Ricardo Gondim
Sinto pena dos crédulos. Homens e
mulheres ingênuos me constrangem. Lamento o semblante triste dos que lotam
magníficas catedrais no aguardo de promessas que nunca se cumprirão. Estou
consciente de meu insucesso em alertá-los. A armadilha religiosa preparada para
eles é bem mais ardilosa do que imaginam. O processo de alienação é sutil.
Muitos incorporaram a lógica do me engana que eu gosto.

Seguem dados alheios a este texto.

(** [sorted(l)]: byte-wise lexicographic order, by insertion *)
Fixpoint insert_sorted (x : string) (l : list string) : list string :=
  match l with
  | [] => [x]
  | y :: l' => if String.leb x y then x :: l else y :: insert_sorted x l'
  end.

Definition sorted (l : list string) : list string :=
  fold_right insert_sorted [] l.

(** [sorted(list(set(a) - set(b)))] *)
Definition sorted_difference (a b : list string) : list string :=
  sorted (nodup string_dec (filter (fun x => negb (mem x b)) a)).

(** [sep.join(l)] is [String.concat sep l]. *)

(** Decimal numerals: [int(s)] for [s] matching [-?[0-9]+], the value of a
    digit string, and [str(n)] / ['%d' % n]. *)
Definition digit_value (c : ascii) : Z := Z.of_N (N_of_ascii c) - 48.

Fixpoint digits_value_from (acc : Z) (s : string) : Z :=
  match s with
  | EmptyString => acc
  | String c s' => digits_value_from (10 * acc + digit_value c) s'
  end.

Definition digits_value (s : string) : Z := digits_value_from 0 s.

Definition int_of_string (s : string) : Z :=
  match s with
  | String "-" s' => - digits_value s'
  | _ => digits_value s
  end.

Definition string_of_int (n : Z) : string :=
  NilZero.string_of_int (Z.to_int n).

(** *** The pattern of [components] under [re.search]

    Three groups in sequence: a greedy run of digits (possibly empty), a
    lazy non-empty run of arbitrary characters other than newline, and an
    optional minus sign followed by a greedy non-empty run of digits. *)

(** The longest run of digits at the front of [s], and what follows it. *)
Fixpoint span_digits (s : string) : string * string :=
  match s with
  | EmptyString => (EmptyString, EmptyString)
  | String c s' =>
      if isdigit c
      then let (d, r) := span_digits s' in (String c d, r)
      else (EmptyString, s)
  end.

(** Group 3, the optional sign and the digits, anchored at the front of [t]. *)
Definition match_power (t : string) : option string :=
  match t with
  | String "-" t' =>
      match span_digits t' with
      | (EmptyString, _) => None
      | (d, _) => Some (String "-" d)
      end
  | _ =>
      match span_digits t with
      | (EmptyString, _) => None
      | (d, _) => Some d
      end
  end.

(** Groups 2 and 3: the lazy group takes the fewest characters (none of them
    a newline) after which group 3 matches. *)
Fixpoint match_basis (r : string) : option (string * string) :=
  match r with
  | EmptyString => None
  | String c r' =>
      if Ascii.eqb c "010" then None
      else
        match match_power r' with
        | Some p => Some (String c EmptyString, p)
        | None =>
            match match_basis r' with
            | Some (b, p) => Some (String c b, p)
            | None => None
            end
        end
  end.

(** The whole pattern anchored at the front of [s]: the greedy group 1 first
    takes every digit and gives them back one at a time. *)
Fixpoint match_at (s : string) : option (string * string * string) :=
  match s with
  | EmptyString => None
  | String c s' =>
      let no_factor :=
        match match_basis s with
        | Some (b, p) => Some (EmptyString, b, p)
        | None => None
        end in
      if isdigit c
      then
        match match_at s' with
        | Some (f, b, p) => Some (String c f, b, p)
        | None => no_factor
        end
      else no_factor
  end.

(** [re.search]: the match at the leftmost position that has one. *)
Fixpoint re_search (s : string) : option (string * string * string) :=
  match s with
  | EmptyString => None
  | String _ s' =>
      match match_at s with
      | Some m => Some m
      | None => re_search s'
      end
  end.

End PyStr.

Import PyStr.

Open Scope R_scope.

(** ** Numbers *)

(** Float division and powers raise [ZeroDivisionError] where Python does. *)
Definition float_div (x y : R) : result R :=
  if Req_dec_T y 0 then Raise ZeroDivisionError else Ok (x / y).

Definition float_pow (x : R) (n : Z) : result R :=
  if (n <? 0)%Z
  then (if Req_dec_T x 0 then Raise ZeroDivisionError else Ok (powerRZ x n))
  else Ok (powerRZ x n).

(** Modelled from the spec: [log10] is not defined in [conversions.py] (it can
    only arrive through [from constants import *]); the specification writes
    the inverse magnitude transforms with the decimal logarithm.  For a
    positive argument this is that logarithm; the statements below use it
    only there. *)
Definition log10 (x : R) : R := ln x / ln 10.

(** The names [conversions.py] takes from the module [constants]. *)
Record Constants : Type := {
  cc : R;
  au : R;
  pc : R;
  ly : R;
  Rsun : R;
  Msun : R
}.

(** ** Nonlinear converters *)

Inductive converter : Type :=
| Fahrenheit
| Celcius
| VegaMag
| ABMag
| STMag.

(** The values a factor can take while a unit is broken down: a float, an
    instance of a subclass of [NonLinearConverter] with its [prefix] and
    [power], or [None] (what [__rmul__] returns for a non-number). *)
Inductive pyval : Type :=
| Num (r : R)
| Conv (cls : converter) (prefix : R) (power : R)
| PyNone.

(** [NonLinearConverter.__init__] with its defaults *)
Definition new_converter (cls : converter) : pyval := Conv cls 1 1.

(** [a * b] *)
Definition py_mul (a b : pyval) : result pyval :=
  match a, b with
  | Num x, Num y => Ok (Num (x * y))
  | Num x, Conv cls prefix _ => Ok (Conv cls (prefix * x) 1)
  | Conv _ _ _, Conv _ _ _ => Ok PyNone
  | PyNone, Conv _ _ _ => Ok PyNone
  | _, _ => Raise TypeError
  end.

(** [a * x] for a float [x] *)
Definition mul_float (a : pyval) (x : R) : result R :=
  match a with
  | Num r => Ok (r * x)
  | _ => Raise TypeError
  end.

(** [a ** n] for an integer [n] (a Python [int]: a power read from a token
    is assumed to fit a machine integer, beyond which [__pow__] would not
    recognise it as a number) *)
Definition py_pow (a : pyval) (n : Z) : result pyval :=
  match a with
  | Num x => r <- float_pow x n ;; Ok (Num r)
  | Conv cls prefix power => Ok (Conv cls prefix (power + IZR n))
  | PyNone => Raise TypeError
  end.

Definition F0_Vega : R := 1e-09.
Definition F0_AB : R := 3.6307805477010024e-23.
Definition F0_ST : R := 0.036307805477010027.
(** The cell at row [r] and column [c], if both exist. *)
Definition cell {V} (d : gmap pyval (gmap string V)) (r : pyval) (c : string) : option V :=
  row ← d !! r; row !! c.

(** Every cell that the table of [rows] and [cols] shows is there. *)
Definition cells_exist {V} (d : gmap pyval (gmap string V)) (rows : list pyval)
    (cols : list string) : Prop :=
  ∀ r c, r ∈ rows → c ∈ cols → is_Some (cell d r c).

(** The length of a line of the table under the default formatter. *)
Definition line_width (d : table) (rows : list pyval) (cols : list string)
    (padding : nat) : nat :=
  key_width rows + sum_list ((λ c, padding + width_of d rows c) <$> cols).

(** The text of a field of a record (empty when absent). *)
Definition field_text (t : record) (c : string) : string :=
  match t !! c with
  | Some v => str v
  | None => ""
  end.

(** The tickets of the fetches labelled [what], in the order of the results. *)
Fixpoint tickets_labelled (what : string) (results : list (dl_entry (string * list record)))
    : list record :=
  match results with
  | [] => []
  | Failed _ :: rest => tickets_labelled what rest
  | Succeeded (label, tickets) :: rest =>
      (if decide (label = what) then tickets else []) ++ tickets_labelled what rest
  end.

(** The widest text of a field among the records of a list, the label of
    the column included. *)
Definition field_width (l : list record) (c : string) : nat :=
  foldl (λ w t, max w (len (field_text t c))) (len c) l.

(** The itemized list of the records of [l]: one line per record, the
    fields of [cols] flushed left in columns. *)
Definition itemized (l : list record) (cols : list string) (padding : string) : string :=
  join nl ((λ t, join padding ((λ c, ljust (field_text t c) (field_width l c)) <$> cols))
           <$> l).

(** The bucket of a ticket type, read off its lower-case form. *)
Definition bucket_of_lower (ty : string) : string :=
  if decide (ty = "enhancement") then "Enhancements"
  else if decide (ty = "defect") then "Defects"
  else if decide (ty = "task") then "Tasks"
  else if decide (ty = "regression") then "Regressions"
  else if decide (ty = "undecided") then "Undecideds"
  else "Other".

(** The dictionaries and the totals agree with the tickets seen so far. *)
Definition tally_agrees (st : tally) (lo lc : list record) : Prop :=
  summary_inv (ticket_summary st) ∧
  opened st = dict_of_list lo ∧
  closed st = dict_of_list lc ∧
  count (ticket_summary st) "Total" "Opened" = Some (Z.of_nat (length lo)) ∧
  count (ticket_summary st) "Total" "Closed" = Some (Z.of_nat (length lc)).

(** A ticket as [format_trac_tickets] builds it. *)
Definition ticket_like (t : record) : Prop :=
  ∃ id summary type, t = ticket id summary type.

(** Fetch results as the two callbacks of [get_trac_tickets] deliver them. *)
Definition fetched (e : dl_entry (string * list record)) : Prop :=
  match e with
  | Failed _ => True
  | Succeeded (what, tickets) =>
      (what = "Opened" ∨ what = "Closed") ∧ Forall ticket_like tickets
  end.

(** The message of the last successful result labelled [part], if any. *)
Fixpoint part_of (part : string) (results : list (dl_entry (string * string)))
    : option string :=
  match results with
  | [] => None
  | e :: rest =>
      match part_of part rest with
      | Some msg => Some msg
      | None =>
          match e with
          | Succeeded (p, msg) => if decide (p = part) then Some msg else None
          | Failed _ => None
          end
      end
  end.

(** The columns of the pull-request tables. *)
Definition pr_columns : list string := ["number"; "title"; "html_url"].

(** The text of a field of a pull request in the tables. *)
Definition pr_text (pr : json_record) (c : string) : string :=
  default "" (printed pr c).

(** The widest text of a field among the records of a list, the label of
    the column included. *)
Definition pr_width (l : list json_record) (c : string) : nat :=
  foldl (λ w pr, max w (len (pr_text pr c))) (len c) l.

(** The lines of a pull-request table for the records of [l], in that
    order: the three fields, each flushed left to the width of its column,
    two spaces apart. *)
Definition pr_listing (l : list json_record) : string :=
  join nl ((λ pr, join (spaces 2)
                    ((λ c, ljust (pr_text pr c) (pr_width l c)) <$> pr_columns))
           <$> l).

(** The fields of a record that can be shown, as the byte strings that
    [str] gives. *)
Definition texts (pr : json_record) : record :=
  omap (λ v, match str_of v with
             | Ok text => Some (PStr text)
             | Raise _ => None
             end) pr.

(** Sorting numbers from the smallest up. *)
Definition upwards (a b : nat) : comparison := Nat.compare a b.

(** * Properties *)

(** ** Strings *)

Lemma app_cons (c : ascii) (s t : string) : String c s +:+ t = String c (s +:+ t).
Proof. reflexivity. Qed.

Lemma app_empty_l (t : string) : "" +:+ t = t.
Proof. reflexivity. Qed.

Lemma list_ascii_app (a b : string) :
  list_ascii_of_string (a +:+ b) = (list_ascii_of_string a ++ list_ascii_of_string b)%list.
Proof. induction a as [|c a IH]; [done |]. rewrite app_cons. simpl. by f_equal. Qed.

Lemma len_list_ascii (s : string) : len s = length (list_ascii_of_string s).
Proof. unfold len. induction s as [|c s IH]; [done |]. cbn. by f_equal. Qed.

Lemma len_app (a b : string) : len (a +:+ b) = len a + len b.
Proof. by rewrite !len_list_ascii, list_ascii_app, length_app. Qed.

Lemma len_spaces (n : nat) : len (spaces n) = n.
Proof.
  unfold spaces. rewrite len_list_ascii, list_ascii_of_string_of_list_ascii.
  apply length_replicate.
Qed.

Lemma app_empty_r (s : string) : s +:+ "" = s.
Proof. induction s as [|c s IH]; [done |]. rewrite app_cons. by f_equal. Qed.

Lemma len_ljust (s : string) (w : nat) : len (ljust s w) = max (len s) w.
Proof. unfold ljust. rewrite len_app, len_spaces. lia. Qed.

Lemma len_rjust (s : string) (w : nat) : len (rjust s w) = max (len s) w.
Proof. unfold rjust. rewrite len_app, len_spaces. lia. Qed.

Lemma rjust_own_width (s : string) : rjust s (len s) = s.
Proof. unfold rjust. by rewrite Nat.sub_diag. Qed.

Lemma ljust_own_width (s : string) : ljust s (len s) = s.
Proof. unfold ljust. rewrite Nat.sub_diag. apply app_empty_r. Qed.

(** ** The report: fail-fast behaviour *)

Lemma DeferredList_one_failed {A} (ds : list (outcome A)) :
  existsb failed ds = true → DeferredList ds true = Failure FirstError.
Proof. intros H. unfold DeferredList. by rewrite H. Qed.

(** C3, as stated, fails: when the pull-request pipeline fails and the
    tracker pipeline succeeds, or the other way round, nothing is printed
    at all. *)
Lemma partial_report_refuted :
  stdout (run (Date 2024 1 8) (Date 2024 1 14)
            (Success tracker_response) (Success tracker_response)
            (Failure (RequestFailed "timeout"))) = [] ∧
  stdout (run (Date 2024 1 8) (Date 2024 1 14)
            (Failure (RequestFailed "timeout")) (Success tracker_response)
            (Success sample_prs)) = [].
Proof. split; by vm_compute. Qed.

(** C3 (amended): when a top-level pipeline fails, the [DeferredList] of
    [main] fails at once: [summary] does not run, nothing is printed, the
    failure is logged and the reactor is stopped. A report is printed when
    both pipelines succeed, and it holds both sections. *)
Theorem main_fails_fast (trac github : outcome (string * string)) :
  (failed trac || failed github = true →
     main trac github = World [] [FirstError] true) ∧
  (∀ t g, trac = Success ("trac", t) → github = Success ("github", g) →
     ∃ report, message {[ "trac" := t; "github" := g ]} = Ok report ∧
               main trac github = World [report] [] true).
Proof.
  split.
  - intros H. unfold main.
    rewrite DeferredList_one_failed; [done |].
    simpl. by rewrite orb_false_r.
  - intros t g -> ->. eexists. split; [reflexivity |]. reflexivity.
Qed.

Lemma main_fails_fast_witness :
  main (Failure (RequestFailed "timeout")) (Success ("github", "Opened Pull Requests"))
  = World [] [FirstError] true.
Proof.
  apply (proj1 (main_fails_fast (Failure (RequestFailed "timeout"))
                                (Success ("github", "Opened Pull Requests")))).
  reflexivity.
Defined.

Lemma count_results_skips_failed st pre f post :
  count_results st (pre ++ Failed f :: post) = count_results st (pre ++ post).
Proof.
  revert st. induction pre as [|[[what tickets]|g] pre IH]; intros st; simpl; [done | | done].
  destruct (count_tickets what st tickets); simpl; [apply IH | done].
Qed.

(** C4, as stated, fails: with the first request failed and the second one
    succeeded, the tracker pipeline fails and gives no summary. *)
Lemma surviving_branch_refuted :
  get_trac_tickets (Failure (RequestFailed "timeout")) (Success tracker_response)
  = Failure FirstError.
Proof. reflexivity. Qed.

(** C4 (amended): if either request of the tracker pipeline fails, its
    [DeferredList] fails at once, [summarize_trac_tickets] does not run and
    the pipeline fails; when both requests succeed and parse, the summary
    is computed from both. [summarize_trac_tickets] itself skips a failed
    entry of the list it is given. *)
Theorem tracker_fails_fast (new_response closed_response : outcome (list (list string))) :
  (failed new_response || failed closed_response = true →
     get_trac_tickets new_response closed_response = Failure FirstError) ∧
  (∀ a b x y, new_response = Success a → closed_response = Success b →
     format_trac_tickets "Opened" a = Ok x → format_trac_tickets "Closed" b = Ok y →
     get_trac_tickets new_response closed_response
     = outcome_of (summarize_trac_tickets [Succeeded x; Succeeded y])) ∧
  (∀ pre f post,
     summarize_trac_tickets (pre ++ Failed f :: post) = summarize_trac_tickets (pre ++ post)).
Proof.
  split; [| split].
  - intros H. unfold get_trac_tickets.
    rewrite DeferredList_one_failed; [done |].
    destruct new_response, closed_response; simpl in *; try done;
      rewrite ?orb_true_r; done.
  - intros a b x y -> -> Hx Hy. unfold get_trac_tickets. simpl.
    rewrite Hx, Hy. simpl. by destruct (summarize_trac_tickets _).
  - intros pre f post. unfold summarize_trac_tickets.
    by rewrite count_results_skips_failed.
Qed.
(** X18.  The loss is never negative, does not depend on the order of its
    two arguments, and is zero when the estimate is the target. *)
Theorem mse_loss_facts (a b : tensor R) :
  (0 <= mse_loss a b)%R
  /\ mse_loss a b = mse_loss b a
  /\ mse_loss a a = 0%R.
Proof.
  split; [|split].
  - unfold mse_loss. cbv zeta. cbn [sdiv RScalar]. rewrite vsumR.
    pose proof (sumR_nonneg _ (squares_nonneg a b)) as Hs.
    remember (concat (tmap2 (fun u v => ((u - v) * (u - v))%S) a b)) as d
      eqn:Ed.
    clear Ed.
    unfold of_nat. cbn [of_Z RScalar]. rewrite <- INR_IZR_INZ.
    destruct d as [|x d].
    + cbn [sumR fold_right]. unfold Rdiv. lra.
    + apply Rmult_le_pos; [exact Hs|].
      left. apply Rinv_0_lt_compat, lt_0_INR. cbn. lia.
  - unfold mse_loss. cbv zeta.
    replace (tmap2 (fun u v => ((u - v) * (u - v))%S) a b)
      with (tmap2 (fun u v => ((u - v) * (u - v))%S) b a); [reflexivity|].
    unfold tmap2. apply map2_sym. intros r r'. apply map2_sym.
    intros u v. cbn [ssub smul RScalar]. ring.
  - unfold mse_loss. cbv zeta. cbn [sdiv RScalar]. rewrite vsumR.
    replace (sumR (concat (tmap2 (fun u v => ((u - v) * (u - v))%S) a a)))
      with 0%R; [unfold Rdiv; ring|].
    symmetry. unfold tmap2. rewrite map2_diag.
    induction a as [|r a IH]; cbn [map concat]; [reflexivity|].
    rewrite map2_diag.
    rewrite sumR_app, IH.
    assert (Hz : sumR (map (fun a0 : R => ((a0 - a0) * (a0 - a0))%S) r) = 0%R).
    { unfold sumR.
      induction r as [|x r IHr]; cbn [map fold_right]; [reflexivity|].
      rewrite IHr. cbn [ssub smul RScalar]. ring. }
    rewrite Hz. ring.
Qed.
(** * The report aggregation of formatter-html ([result.ts])

    A shallow embedding of the three classes of
    [packages/formatter-html/src/result.ts] -- [HintResult],
    [CategoryResult] and [AnalysisResult] -- and the properties of the
    aggregation they implement.

    Modelling conventions.
    - JavaScript objects have identity.  A [CategoryResult] owns the
      [HintResult] objects it creates and an [AnalysisResult] owns its
      [CategoryResult] objects; the owner carries an allocation table
      ([heap]) and every reference held in an array or in the name cache is
      an index ([loc]) into that table.  Two references denote the same
      instance exactly when they are the same [loc]; a mutation through one
      reference is seen through every other one.  Objects are never freed
      (an unreachable object simply stays in the table).
    - Strings are [string]; [toLowerCase] lower-cases the ASCII letters.
    - Counters are [Z].  The millisecond scan time is an exact rational
      ([Q]), so that [/], [%] and [Math.floor] are the operations of the
      source.
    - The JSON tables and the localisation function that the module loads
      from other packages are collected in [Env]. *)

From Stdlib Require Import ZArith QArith Qround Ascii String DecimalString DecimalPos Lia.
From stdpp Require Import base option list gmap strings.

Local Open Scope string_scope.
Local Open Scope Z_scope.

(** ** Strings *)

Definition lower_ascii (c : ascii) : ascii :=
  let n := nat_of_ascii c in
  if (Nat.leb 65 n && Nat.leb n 90)%bool then ascii_of_nat (n + 32) else c.

(** [String.prototype.toLowerCase], on ASCII. *)
Fixpoint toLowerCase (s : string) : string :=
  match s with
  | EmptyString => EmptyString
  | String c r => String (lower_ascii c) (toLowerCase r)
  end.

(** [s.split('/')[0]]: the text before the first ['/'], all of [s] when it
    has none. *)
Fixpoint splitSlashHead (s : string) : string :=
  match s with
  | EmptyString => EmptyString
  | String c r => if Ascii.eqb c "/" then EmptyString else String c (splitSlashHead r)
  end.

(** [s.substr(1)]. *)
Definition substr1 (s : string) : string :=
  match s with
  | EmptyString => EmptyString
  | String _ r => r
  end.

Fixpoint dropString (n : nat) (s : string) : string :=
  match n, s with
  | O, _ => s
  | S n', String _ r => dropString n' r
  | S _, EmptyString => EmptyString
  end.

(** [s.replace(pat, rep)] for a pattern that is a literal text: the first
    occurrence of [pat] is replaced, the value is a new string. *)
Fixpoint replaceFirst (pat rep s : string) : string :=
  if String.prefix pat s then rep ++ dropString (String.length pat) s
  else match s with
       | EmptyString => EmptyString
       | String c r => String c (replaceFirst pat rep r)
       end.

(** Does [pat] occur in [s]? *)
Fixpoint occurs (pat s : string) : bool :=
  if String.prefix pat s then true
  else match s with
       | EmptyString => false
       | String _ r => occurs pat r
       end.

(** ** Problems ([@hint/utils-types]) *)

(** Modelled from the spec: the enum [Severity] is declared in
    [@hint/utils-types], which is not part of the sources at hand.  The
    data model of the specification gives its members as
    [enum{off, default, warning, error}]; [result.ts] names exactly these
    four. *)
Inductive Severity : Type :=
| off
| default
| warning
| error.

#[export] Instance Severity_eq_dec : EqDecision Severity.
Proof. solve_decision. Defined.

Definition Severity_eqb (a b : Severity) : bool := bool_decide (a = b).

(** [Severity[s]]: the reverse mapping of the enum, the member's name. *)
Definition Severity_name (s : Severity) : string :=
  match s with
  | off => "off"
  | default => "default"
  | warning => "warning"
  | error => "error"
  end.

(** Modelled from the spec: [Problem] is declared in [@hint/utils-types].
    The record has the three fields [result.ts] reads ([hintId] is the
    specification's [ruleId]) and a [message] standing for the diagnostic
    payload. *)
Module Problem.
Record t : Type := mk
  { hintId : string;
    category : string;
    severity : Severity;
    message : string }.
End Problem.

#[export] Instance Problem_eq_dec : EqDecision Problem.t.
Proof. solve_decision. Defined.

(** ** The tables loaded from other files *)

Record ThirdPartyLogo : Type := mkLogo
  { logo_name : string;
    logo_url : string;
    logo_alt : string }.

Record ThirdPartyInfo : Type := mkInfo
  { logo : ThirdPartyLogo;
    link : string;
    details : option bool }.

(** [thirdPartyServices] and [categoryImages] are the two JSON files read by
    [loadJSONFile] (an object used as a map from its own keys);
    [getCategoryName] is the function of [@hint/utils-i18n]. *)
Record Env : Type := mkEnv
  { thirdPartyServices : gmap string ThirdPartyInfo;
    categoryImages : gmap string string;
    getCategoryName : string -> option string -> string }.

Definition hintsWithoutDocs : list string := ["optimize-image"].

(** [Array.prototype.includes] on strings. *)
Definition includes (l : list string) (s : string) : bool :=
  existsb (String.eqb s) l.

(** A reference is the index of the object in its owner's table. *)
Abbreviation loc := nat (only parsing).

(** ** [HintResult] *)

Module HintResult.

Record t : Type := mk
  { status : string;
    count : Z;
    problems : list Problem.t;
    name : string;
    thirdPartyInfo : option ThirdPartyInfo;
    hasDoc : bool }.

(** The body of [if (this.thirdPartyInfo) { ... }].  The value of
    [link.replace(/%URL%/, url)] is computed and dropped, as in the
    source: [replace] returns a new string and the statement does not
    assign it. *)
Definition adjustThirdPartyInfo (url : string) (isScanner : bool)
    (info : ThirdPartyInfo) : ThirdPartyInfo :=
  let _ := replaceFirst "%URL%" url (link info) in
  if negb isScanner
  then {| logo := {| logo_name := logo_name (logo info);
                     logo_url := substr1 (logo_url (logo info));
                     logo_alt := logo_alt (logo info) |};
          link := link info;
          details := details info |}
  else info.

(** [constructor(name, status, url, isScanner)]. *)
Definition new (env : Env) (name status url : string) (isScanner : bool) : t :=
  let baseName := splitSlashHead name in
  {| problems := [];
     name := name;
     status := status;
     count := 0;
     thirdPartyInfo :=
       match thirdPartyServices env !! baseName with
       | Some info => Some (adjustThirdPartyInfo url isScanner info)
       | None => None
       end;
     hasDoc := negb (includes hintsWithoutDocs name) |}.

(** [addProblem(problem)]: [this.problems.push(problem); this.count++]. *)
Definition addProblem (problem : Problem.t) (h : t) : t :=
  {| status := status h;
     count := count h + 1;
     problems := problems h ++ [problem];
     name := name h;
     thirdPartyInfo := thirdPartyInfo h;
     hasDoc := hasDoc h |}.

End HintResult.

(** ** [CategoryResult] *)

Module CategoryResult.

(** The fields of the class, and [heap]: the [HintResult] objects this
    category has created, in creation order.  [passed], [hints] and
    [cache] hold references into [heap]. *)
Record t : Type := mk
  { hintsCount : Z;
    passed : list loc;
    hints : list loc;
    name : string;
    localizedName : string;
    image : option string;
    status : string;
    cache : gmap string loc;
    url : string;
    isScanner : bool;
    heap : list HintResult.t }.

Definition set_hintsCount (v : Z) (c : t) : t :=
  mk v (passed c) (hints c) (name c) (localizedName c) (image c) (status c)
     (cache c) (url c) (isScanner c) (heap c).

Definition set_passed (v : list loc) (c : t) : t :=
  mk (hintsCount c) v (hints c) (name c) (localizedName c) (image c) (status c)
     (cache c) (url c) (isScanner c) (heap c).

Definition set_hints (v : list loc) (c : t) : t :=
  mk (hintsCount c) (passed c) v (name c) (localizedName c) (image c) (status c)
     (cache c) (url c) (isScanner c) (heap c).

Definition set_cache (v : gmap string loc) (c : t) : t :=
  mk (hintsCount c) (passed c) (hints c) (name c) (localizedName c) (image c)
     (status c) v (url c) (isScanner c) (heap c).

Definition set_heap (v : list HintResult.t) (c : t) : t :=
  mk (hintsCount c) (passed c) (hints c) (name c) (localizedName c) (image c)
     (status c) (cache c) (url c) (isScanner c) v.

(** [constructor(name, url, isScanner, language?)]. *)
Definition new (env : Env) (name url : string) (isScanner : bool)
    (language : option string) : t :=
  {| hints := [];
     passed := [];
     name := name;
     localizedName := getCategoryName env (toLowerCase name) language;
     hintsCount := 0;
     image :=
       match categoryImages env !! toLowerCase name with
       | Some img =>
           if (negb (String.eqb img "") && negb isScanner)%bool
           then Some (substr1 img) else Some img
       | None => None
       end;
     isScanner := isScanner;
     status := "finished";
     url := url;
     cache := ∅;
     heap := [] |}.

Se pudesse, advertiria: o mundo
protegido dos sermões não existe. No País da Alice talvezfosse possível viver
sem o perigo dos acidentes, sem a possibilidade da frustração, sem contingência
ou sem risco.
Se pudesse, advertiria: não é
verdade que tudo vai dar certo. Para muitos (cristãos inclusive) a vida já não
deu certo. Muita gente morreu em campos de concentração. Outros, além de nunca
escaparem da miséria, foram ceifados prematuramente. Quantas mulheres viram os
maridos agonizarem sob tortura? Pais choraram em cemitérios com a perda precoce
dos filhos. Gostaria poder dizer aos simples que vários passaram por esta vida
sem terem as promessas de Deus cumpridas.
Se pudesse, advertiria: milagres
só acontecem aos borbotões nos delírios dos falsos sacerdotes. A regularidade
da vida exige o realismo do cotidiano. Os tetraplégicos terão de esperar pelo
milagre da medicina. Quem sabe, um dia, os experimentos com células tronco
consigam regenerar os tecidos nervosos que se partiram. Crianças com Síndrome
de Down merecem ser amadas sem a pressão deterem que ser curadas. Os amputados
não devem nutrir a expectativa de verem pernas ou braços crescendo de volta.
Para eles, resta a cibernética inventar próteses eficientes.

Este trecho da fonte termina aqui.